Praktische Tipps für Angehörige zum Umgang mit Hypoglykämien

  • Gehirn im Notbetrieb. Ein unterzuckertes Gehirn kann nicht die normale Denkleistung erbringen. Je lauter, schneller oder hektischer Angehörige aus Angst im Falle einer Hypoglykämie mit dem Betroffenen sprechen, umso mehr gerät das unterzuckerte Gehirn unter Stress und ist überfordert. Also ruhig, langsam und nicht zu viel auf den Betroffenen einreden.

  • Vorwürfe vermeiden. Mit Vorhaltungen à la "Wie konnte das schon wieder passieren?" gelingt keine vertrauensvolle Kommunikation. Vorwürfe bei einer akuten Unterzuckerung verstärken nur die Blockadehaltung beim unterzuckerten Partner. Gespräche über die Gründe für Hypoglykämien und wie man sie künftig besser vermeidet, besser zu einem ganz anderen Zeitpunkt führen.

  • Verständnis zeigen. Auch wenn immer mehr technische Helfer das moderne Diabetesmanagement erleichtern, bleibt es doch eine anspruchsvolle Aufgabe, die täglich neue Herausforderungen mit sich bringt. Der Stoffwechsel reagiert nicht immer gleich auf Kohlenhydrate, Bewegung, Insulin, andere Medikamente, Aufregung oder auch Wetterumschwünge. Hypoglykämien sind kein Zeichen für Versagen.

  • Vorgehensweise vereinbaren. In einem ruhigen Moment und bei normalen Glukosewerten miteinander besprechen, welches Verhalten bei einer Hypoglykämie am besten zwischen den beiden Partnern funktioniert. Bei vielen Paaren hat es sich bewährt, dass der Partner dem anderen bei einer Unterzuckerung ohne große Worte einfach ein Glas Saft reicht.

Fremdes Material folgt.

(** C9.  The handler's answer does not depend on what the storage insert
    does: with a storage client that fails it is the answer given with any
    other storage client, status and records included.  A failed insert
    only reaches the console. *)
Theorem storage_failure_not_surfaced (ext : Externals)
    (insert : World → option string → option string → list JsVal → completion unit)
    (payload : App.AuditBody) (w : World) :
  (App.performAudit (with_insert ext insert) payload w).1
  = (App.performAudit ext payload w).1
  ∧ (∀ ds tb rows preparedRows err w1,
       mapC BQ.prepare_row rows = Normal preparedRows →
       insert w1 ds tb preparedRows = Throw err →
       BQ.writeResultStream (with_insert ext insert) ds tb rows w1
       = (Normal tt,
          console_log (JSON_stringify_error ext err)
            (console_log "BigQuery fail" (log_insert preparedRows w1)))).
Proof.
  split.
  - rewrite !performAudit_eq.
    change (App.performLightouseAudit (with_insert ext insert))
      with (App.performLightouseAudit ext).
    destruct (App.performLightouseAudit ext _ _ _ w) as [[rs|e] w1]; [|reflexivity].
    destruct (truthy (App.store_flag payload)); [|reflexivity].
    rewrite !writeResultStream_eq.
    destruct (mapC BQ.prepare_row rs) as [prepared|e]; [|reflexivity].
    pose proof (insert_and_log_spec (with_insert ext insert)
                  (BQ_DATASET (process_env (with_insert ext insert)))
                  (BQ_TABLE (process_env (with_insert ext insert))) prepared w1)
      as (Hn1 & _).
    pose proof (insert_and_log_spec ext (BQ_DATASET (process_env ext))
                  (BQ_TABLE (process_env ext)) prepared w1) as (Hn2 & _).
    destruct (BQ.insert_and_log (with_insert ext insert) _ _ prepared w1) as [[[]|?] ?];
      destruct (BQ.insert_and_log ext _ _ prepared w1) as [[[]|?] ?];
      cbn [fst snd] in *; done.
  - intros ds tb rows preparedRows err w1 Hprep Hins.
    rewrite writeResultStream_eq, Hprep. unfold BQ.insert_and_log.
    cbn [bigquery_insert with_insert]. by rewrite Hins.
Qed.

  • Schulung besuchen. Wer unter Partnerschaftskonflikten infolge häufiger Hypoglykämien leidet oder sich unsicher ist, wie er bei einer akuten Unterzuckerung helfen kann (zum Beispiel Gebrauch der Notfallspritze mit Glukagon), kann an den Angehörigen-Stunden entsprechender Schulungsprogramme teilnehmen.